Die Partner streiten also schon vor der Hochzeit, und das ist kein gutes Zeichen. Meloni, die seit zwei Wochen über der künftigen Regierungsmannschaft brütet, will offenbar von Anfang an deutlich machen, wer Herr im Haus ist – auch gegenüber Lega-Chef Matteo Salvini, dem sie das von ihm gewünschte Innenministerium verweigert und der wohl künftig für das Infrastruktur-Ressort verantwortlich sein wird. Auch Salvini, dessen Position durch das schwache Wahlergebnis geschwächt ist, ist unzufrieden, verhält sich aber einstweilen still. Doch die politische Rechte ist nicht nur in personellen Fragen uneins. Auch in der Haltung gegenüber Russland, in der Frage groß­zügiger Vorruhestandsregeln, eines schuldenfinanzierten Nachtragshaushalts oder beim Thema Flat Tax gibt es erhebliche Gegensätze.

Meloni erklärte, das einzige Signal, das sie aussenden möchte, sei, „Italien deutlich zu machen, dass wir alles sofort machen und uns mit den Problemen der Italiener beschäftigen.

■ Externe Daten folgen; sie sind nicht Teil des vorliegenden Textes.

(** The contract of a binding store: [bs_row] is the row of a key. An operation
    that fails may or may not have taken effect, as with a lost connection; it
    never does anything else. *)
Class BindingStoreOk (B : Type) `{BindingStore B} : Type := {
  bs_inv : B → Prop;
  bs_row : B → bindingIndexKey → option Binding;
  bs_same (b b' : B) : Prop := bs_inv b' ∧ ∀ k, bs_row b' k = bs_row b k;
  bs_wrote (b b' : B) (k : bindingIndexKey) (o : option Binding) : Prop :=
    bs_inv b' ∧ bs_row b' k = o ∧ ∀ k', k' ≠ k → bs_row b' k' = bs_row b k';
  bs_row_key b k x : bs_inv b → bs_row b k = Some x → bkey x = k ∧ named k;
  bs_Get_ok u g s b : bs_inv b → lacks "|" u = true →
    match bs_Get u g s b with
    | Ok x => bs_row b (mkBKey u g s) = Some x
    | Err e => errors_Is e ErrNotBound = true → bs_row b (mkBKey u g s) = None
    end;
  bs_Put_ok x b : bs_inv b → named (bkey x) →
    let '(b', r) := bs_Put x b in
    match r with
    | Ok _ => bs_wrote b b' (bkey x) (Some x)
    | Err _ => bs_same b b' ∨ bs_wrote b b' (bkey x) (Some x)
    end;
  bs_PutIfVersion_ok x v b : bs_inv b → named (bkey x) →
    let '(b', r) := bs_PutIfVersion x v b in
    match r with
    | Ok true => (b_Version <$> bs_row b (bkey x)) = Some v ∧ bs_wrote b b' (bkey x) (Some x)
    | Ok false => (b_Version <$> bs_row b (bkey x)) ≠ Some v ∧ bs_same b b'
    | Err _ => bs_same b b' ∨
        ((b_Version <$> bs_row b (bkey x)) = Some v ∧ bs_wrote b b' (bkey x) (Some x))
    end;
  bs_Create_ok x b : bs_inv b → named (bkey x) →
    let '(b', r) := bs_Create x b in
    match r with
    | Ok true => bs_row b (bkey x) = None ∧ bs_wrote b b' (bkey x) (Some x)
    | Ok false => is_Some (bs_row b (bkey x)) ∧ bs_same b b'
    | Err _ => bs_same b b' ∨ (bs_row b (bkey x) = None ∧ bs_wrote b b' (bkey x) (Some x))
    end;
  bs_Delete_ok u g s b : bs_inv b → lacks "|" u = true →
    let '(b', r) := bs_Delete u g s b in
    match r with
    | Ok _ => bs_wrote b b' (mkBKey u g s) None
    | Err _ => bs_same b b' ∨ bs_wrote b b' (mkBKey u g s) None
    end;
  bs_List_ok u b l : bs_inv b → bs_List u b = Ok l →
    NoDup (bkey <$> l) ∧ ∀ x, x ∈ l ↔ b_User x = u ∧ bs_row b (bkey x) = Some x;
  bs_ListAll_ok b l : bs_inv b → bs_ListAll b = Ok l →
    NoDup (bkey <$> l) ∧ ∀ x, x ∈ l ↔ bs_row b (bkey x) = Some x;
  bs_Page_ok pager u g s limit b l : bs_inv b → bs_ListAllPage = Some pager → (0 < limit)%Z →
    pager u g s limit b = Ok l →
    ∃ rows, StronglySorted (λ x y, bindingIndexLess (bkey x) (bkey y) = true) rows ∧
      (∀ x, x ∈ rows ↔ bs_row b (bkey x) = Some x ∧ bindingIndexAfter (bkey x) u g s = true) ∧
      l = take (Z.to_nat limit) rows;
}.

Ich bin eine verantwortlich handelnde Person, und ich vertraue darauf, dass es die anderen auch sind.“ Ein erstes Entspannungssignal war die Wahl des Lega-Politikers Luciano Fontana zum Präsidenten des Abgeordnetenhauses – mit fast allen Stimmen des Rechtsbündnisses. Es wird erwartet, dass Staatspräsident Sergio Mattarella Meloni nach der Rückkehr des geschäftsführenden Premierministers Mario Draghi vom EU-Gipfel in der letzten Oktoberwoche mit der Regierungsbildung beauftragt.